Task description =>
All of the entries below are to be copied word for word.

++++

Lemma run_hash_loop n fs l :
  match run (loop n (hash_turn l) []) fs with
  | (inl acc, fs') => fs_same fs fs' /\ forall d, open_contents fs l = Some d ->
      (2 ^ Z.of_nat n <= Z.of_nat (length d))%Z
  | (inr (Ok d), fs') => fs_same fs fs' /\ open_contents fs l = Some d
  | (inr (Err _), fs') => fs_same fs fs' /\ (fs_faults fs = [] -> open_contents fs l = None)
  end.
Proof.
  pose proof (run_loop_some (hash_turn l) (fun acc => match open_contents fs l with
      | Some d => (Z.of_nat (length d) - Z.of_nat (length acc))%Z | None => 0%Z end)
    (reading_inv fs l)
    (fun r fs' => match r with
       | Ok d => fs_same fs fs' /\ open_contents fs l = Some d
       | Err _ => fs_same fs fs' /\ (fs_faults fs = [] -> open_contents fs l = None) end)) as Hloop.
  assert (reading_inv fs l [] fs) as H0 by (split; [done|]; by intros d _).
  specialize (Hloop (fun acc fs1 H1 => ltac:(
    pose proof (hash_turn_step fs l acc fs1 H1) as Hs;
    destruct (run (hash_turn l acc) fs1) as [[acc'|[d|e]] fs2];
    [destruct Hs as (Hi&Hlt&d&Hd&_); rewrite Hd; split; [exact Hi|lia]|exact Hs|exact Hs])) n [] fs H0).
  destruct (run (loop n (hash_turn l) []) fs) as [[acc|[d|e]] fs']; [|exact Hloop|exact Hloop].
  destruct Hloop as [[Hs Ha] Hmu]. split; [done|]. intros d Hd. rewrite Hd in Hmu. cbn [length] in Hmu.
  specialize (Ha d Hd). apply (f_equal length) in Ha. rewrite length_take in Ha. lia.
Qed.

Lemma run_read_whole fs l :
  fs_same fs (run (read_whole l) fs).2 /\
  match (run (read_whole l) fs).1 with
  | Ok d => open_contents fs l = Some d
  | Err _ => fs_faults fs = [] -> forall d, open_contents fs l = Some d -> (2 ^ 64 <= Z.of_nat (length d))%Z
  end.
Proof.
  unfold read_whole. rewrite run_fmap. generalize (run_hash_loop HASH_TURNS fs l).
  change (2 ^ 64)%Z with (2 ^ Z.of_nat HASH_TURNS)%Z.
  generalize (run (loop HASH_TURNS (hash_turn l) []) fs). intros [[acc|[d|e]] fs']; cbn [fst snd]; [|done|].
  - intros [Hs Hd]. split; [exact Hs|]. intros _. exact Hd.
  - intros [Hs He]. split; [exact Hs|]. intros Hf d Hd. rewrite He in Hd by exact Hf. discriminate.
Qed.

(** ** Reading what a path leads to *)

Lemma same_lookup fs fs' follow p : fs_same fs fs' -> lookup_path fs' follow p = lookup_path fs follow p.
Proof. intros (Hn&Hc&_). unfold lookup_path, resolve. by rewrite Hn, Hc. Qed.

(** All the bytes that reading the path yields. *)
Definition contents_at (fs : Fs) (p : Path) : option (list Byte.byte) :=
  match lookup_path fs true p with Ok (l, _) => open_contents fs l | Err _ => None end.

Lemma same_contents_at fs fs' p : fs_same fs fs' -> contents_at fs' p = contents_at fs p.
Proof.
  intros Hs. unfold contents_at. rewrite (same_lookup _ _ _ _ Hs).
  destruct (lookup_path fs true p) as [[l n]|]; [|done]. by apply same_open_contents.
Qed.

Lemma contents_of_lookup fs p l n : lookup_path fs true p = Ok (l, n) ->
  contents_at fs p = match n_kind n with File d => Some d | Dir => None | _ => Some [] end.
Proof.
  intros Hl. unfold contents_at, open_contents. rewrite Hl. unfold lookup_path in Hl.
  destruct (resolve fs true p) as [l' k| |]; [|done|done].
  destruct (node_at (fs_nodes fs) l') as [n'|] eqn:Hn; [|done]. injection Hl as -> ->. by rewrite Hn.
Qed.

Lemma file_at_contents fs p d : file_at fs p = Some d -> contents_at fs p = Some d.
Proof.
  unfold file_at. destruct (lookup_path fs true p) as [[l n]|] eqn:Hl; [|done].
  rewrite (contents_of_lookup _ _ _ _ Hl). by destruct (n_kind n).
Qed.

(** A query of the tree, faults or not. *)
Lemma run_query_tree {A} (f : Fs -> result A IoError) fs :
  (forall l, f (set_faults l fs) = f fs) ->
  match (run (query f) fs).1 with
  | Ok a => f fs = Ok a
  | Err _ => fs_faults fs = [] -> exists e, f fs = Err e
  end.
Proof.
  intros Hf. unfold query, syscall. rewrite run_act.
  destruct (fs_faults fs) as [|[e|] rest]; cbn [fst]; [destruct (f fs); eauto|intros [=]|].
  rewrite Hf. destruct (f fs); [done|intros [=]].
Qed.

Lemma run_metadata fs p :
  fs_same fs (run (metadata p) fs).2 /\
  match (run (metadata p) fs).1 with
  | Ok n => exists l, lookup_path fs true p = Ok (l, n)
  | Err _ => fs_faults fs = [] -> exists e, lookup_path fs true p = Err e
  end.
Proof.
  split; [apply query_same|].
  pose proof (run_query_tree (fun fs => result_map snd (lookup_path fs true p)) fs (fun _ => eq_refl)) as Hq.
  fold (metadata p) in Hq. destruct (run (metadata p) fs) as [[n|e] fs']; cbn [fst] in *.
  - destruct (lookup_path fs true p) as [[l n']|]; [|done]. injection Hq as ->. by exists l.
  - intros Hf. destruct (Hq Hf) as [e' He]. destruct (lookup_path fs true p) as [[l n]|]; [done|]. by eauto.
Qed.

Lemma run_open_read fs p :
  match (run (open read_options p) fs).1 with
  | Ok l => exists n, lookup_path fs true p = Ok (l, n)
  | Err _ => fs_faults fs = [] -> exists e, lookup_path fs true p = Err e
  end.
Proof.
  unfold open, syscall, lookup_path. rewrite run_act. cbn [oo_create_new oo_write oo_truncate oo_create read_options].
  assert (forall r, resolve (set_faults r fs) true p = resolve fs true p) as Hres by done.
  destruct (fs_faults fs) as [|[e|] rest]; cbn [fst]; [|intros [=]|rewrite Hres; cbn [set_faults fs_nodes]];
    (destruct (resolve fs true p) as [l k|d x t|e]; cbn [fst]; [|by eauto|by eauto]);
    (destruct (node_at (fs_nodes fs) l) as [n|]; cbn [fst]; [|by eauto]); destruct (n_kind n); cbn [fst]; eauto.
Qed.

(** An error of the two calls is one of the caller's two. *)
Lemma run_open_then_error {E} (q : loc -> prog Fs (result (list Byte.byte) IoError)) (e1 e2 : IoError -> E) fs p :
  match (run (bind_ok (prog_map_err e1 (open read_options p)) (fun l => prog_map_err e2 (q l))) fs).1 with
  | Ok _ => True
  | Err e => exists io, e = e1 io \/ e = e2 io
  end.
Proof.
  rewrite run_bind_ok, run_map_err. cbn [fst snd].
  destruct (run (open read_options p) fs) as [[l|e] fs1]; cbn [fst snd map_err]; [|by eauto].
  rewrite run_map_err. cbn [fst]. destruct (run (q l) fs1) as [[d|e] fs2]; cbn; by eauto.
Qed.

++++

Answer space =>
Lemma run_hash_loop n fs l :
  match run (loop n (hash_turn l) []) fs with
  | (inl acc, fs') => fs_same fs fs' /\ forall d, open_contents fs l = Some d ->
      (2 ^ Z.of_nat n <= Z.of_nat (length d))%Z
  | (inr (Ok d), fs') => fs_same fs fs' /\ open_contents fs l = Some d
  | (inr (Err _), fs') => fs_same fs fs' /\ (fs_faults fs = [] -> open_contents fs l = None)
  end.
Proof.
  pose proof (run_loop_some (hash_turn l) (fun acc => match open_contents fs l with
      | Some d => (Z.of_nat (length d) - Z.of_nat (length acc))%Z | None => 0%Z end)
    (reading_inv fs l)
    (fun r fs' => match r with
       | Ok d => fs_same fs fs' /\ open_contents fs l = Some d
       | Err _ => fs_same fs fs' /\ (fs_faults fs = [] -> open_contents fs l = None) end)) as Hloop.
  assert (reading_inv fs l [] fs) as H0 by (split; [done|]; by intros d _).
  specialize (Hloop (fun acc fs1 H1 => ltac:(
    pose proof (hash_turn_step fs l acc fs1 H1) as Hs;
    destruct (run (hash_turn l acc) fs1) as [[acc'|[d|e]] fs2];
    [destruct Hs as (Hi&Hlt&d&Hd&_); rewrite Hd; split; [exact Hi|lia]|exact Hs|exact Hs])) n [] fs H0).
  destruct (run (loop n (hash_turn l) []) fs) as [[acc|[d|e]] fs']; [|exact Hloop|exact Hloop].
  destruct Hloop as [[Hs Ha] Hmu]. split; [done|]. intros d Hd. rewrite Hd in Hmu. cbn [length] in Hmu.
  specialize (Ha d Hd). apply (f_equal length) in Ha. rewrite length_take in Ha. lia.
Qed.

Lemma run_read_whole fs l :
  fs_same fs (run (read_whole l) fs).2 /\
  match (run (read_whole l) fs).1 with
  | Ok d => open_contents fs l = Some d
  | Err _ => fs_faults fs = [] -> forall d, open_contents fs l = Some d -> (2 ^ 64 <= Z.of_nat (length d))%Z
  end.
Proof.
  unfold read_whole. rewrite run_fmap. generalize (run_hash_loop HASH_TURNS fs l).
  change (2 ^ 64)%Z with (2 ^ Z.of_nat HASH_TURNS)%Z.
  generalize (run (loop HASH_TURNS (hash_turn l) []) fs). intros [[acc|[d|e]] fs']; cbn [fst snd]; [|done|].
  - intros [Hs Hd]. split; [exact Hs|]. intros _. exact Hd.
  - intros [Hs He]. split; [exact Hs|]. intros Hf d Hd. rewrite He in Hd by exact Hf. discriminate.
Qed.

(** ** Reading what a path leads to *)

Lemma same_lookup fs fs' follow p : fs_same fs fs' -> lookup_path fs' follow p = lookup_path fs follow p.
Proof. intros (Hn&Hc&_). unfold lookup_path, resolve. by rewrite Hn, Hc. Qed.

(** All the bytes that reading the path yields. *)
Definition contents_at (fs : Fs) (p : Path) : option (list Byte.byte) :=
  match lookup_path fs true p with Ok (l, _) => open_contents fs l | Err _ => None end.

Lemma same_contents_at fs fs' p : fs_same fs fs' -> contents_at fs' p = contents_at fs p.
Proof.
  intros Hs. unfold contents_at. rewrite (same_lookup _ _ _ _ Hs).
  destruct (lookup_path fs true p) as [[l n]|]; [|done]. by apply same_open_contents.
Qed.

Lemma contents_of_lookup fs p l n : lookup_path fs true p = Ok (l, n) ->
  contents_at fs p = match n_kind n with File d => Some d | Dir => None | _ => Some [] end.
Proof.
  intros Hl. unfold contents_at, open_contents. rewrite Hl. unfold lookup_path in Hl.
  destruct (resolve fs true p) as [l' k| |]; [|done|done].
  destruct (node_at (fs_nodes fs) l') as [n'|] eqn:Hn; [|done]. injection Hl as -> ->. by rewrite Hn.
Qed.

Lemma file_at_contents fs p d : file_at fs p = Some d -> contents_at fs p = Some d.
Proof.
  unfold file_at. destruct (lookup_path fs true p) as [[l n]|] eqn:Hl; [|done].
  rewrite (contents_of_lookup _ _ _ _ Hl). by destruct (n_kind n).
Qed.

(** A query of the tree, faults or not. *)
Lemma run_query_tree {A} (f : Fs -> result A IoError) fs :
  (forall l, f (set_faults l fs) = f fs) ->
  match (run (query f) fs).1 with
  | Ok a => f fs = Ok a
  | Err _ => fs_faults fs = [] -> exists e, f fs = Err e
  end.
Proof.
  intros Hf. unfold query, syscall. rewrite run_act.
  destruct (fs_faults fs) as [|[e|] rest]; cbn [fst]; [destruct (f fs); eauto|intros [=]|].
  rewrite Hf. destruct (f fs); [done|intros [=]].
Qed.

Lemma run_metadata fs p :
  fs_same fs (run (metadata p) fs).2 /\
  match (run (metadata p) fs).1 with
  | Ok n => exists l, lookup_path fs true p = Ok (l, n)
  | Err _ => fs_faults fs = [] -> exists e, lookup_path fs true p = Err e
  end.
Proof.
  split; [apply query_same|].
  pose proof (run_query_tree (fun fs => result_map snd (lookup_path fs true p)) fs (fun _ => eq_refl)) as Hq.
  fold (metadata p) in Hq. destruct (run (metadata p) fs) as [[n|e] fs']; cbn [fst] in *.
  - destruct (lookup_path fs true p) as [[l n']|]; [|done]. injection Hq as ->. by exists l.
  - intros Hf. destruct (Hq Hf) as [e' He]. destruct (lookup_path fs true p) as [[l n]|]; [done|]. by eauto.
Qed.

Lemma run_open_read fs p :
  match (run (open read_options p) fs).1 with
  | Ok l => exists n, lookup_path fs true p = Ok (l, n)
  | Err _ => fs_faults fs = [] -> exists e, lookup_path fs true p = Err e
  end.
Proof.
  unfold open, syscall, lookup_path. rewrite run_act. cbn [oo_create_new oo_write oo_truncate oo_create read_options].
  assert (forall r, resolve (set_faults r fs) true p = resolve fs true p) as Hres by done.
  destruct (fs_faults fs) as [|[e|] rest]; cbn [fst]; [|intros [=]|rewrite Hres; cbn [set_faults fs_nodes]];
    (destruct (resolve fs true p) as [l k|d x t|e]; cbn [fst]; [|by eauto|by eauto]);
    (destruct (node_at (fs_nodes fs) l) as [n|]; cbn [fst]; [|by eauto]); destruct (n_kind n); cbn [fst]; eauto.
Qed.

(** An error of the two calls is one of the caller's two. *)
Lemma run_open_then_error {E} (q : loc -> prog Fs (result (list Byte.byte) IoError)) (e1 e2 : IoError -> E) fs p :
  match (run (bind_ok (prog_map_err e1 (open read_options p)) (fun l => prog_map_err e2 (q l))) fs).1 with
  | Ok _ => True
  | Err e => exists io, e = e1 io \/ e = e2 io
  end.
Proof.
  rewrite run_bind_ok, run_map_err. cbn [fst snd].
  destruct (run (open read_options p) fs) as [[l|e] fs1]; cbn [fst snd map_err]; [|by eauto].
  rewrite run_map_err. cbn [fst]. destruct (run (q l) fs1) as [[d|e] fs2]; cbn; by eauto.
Qed.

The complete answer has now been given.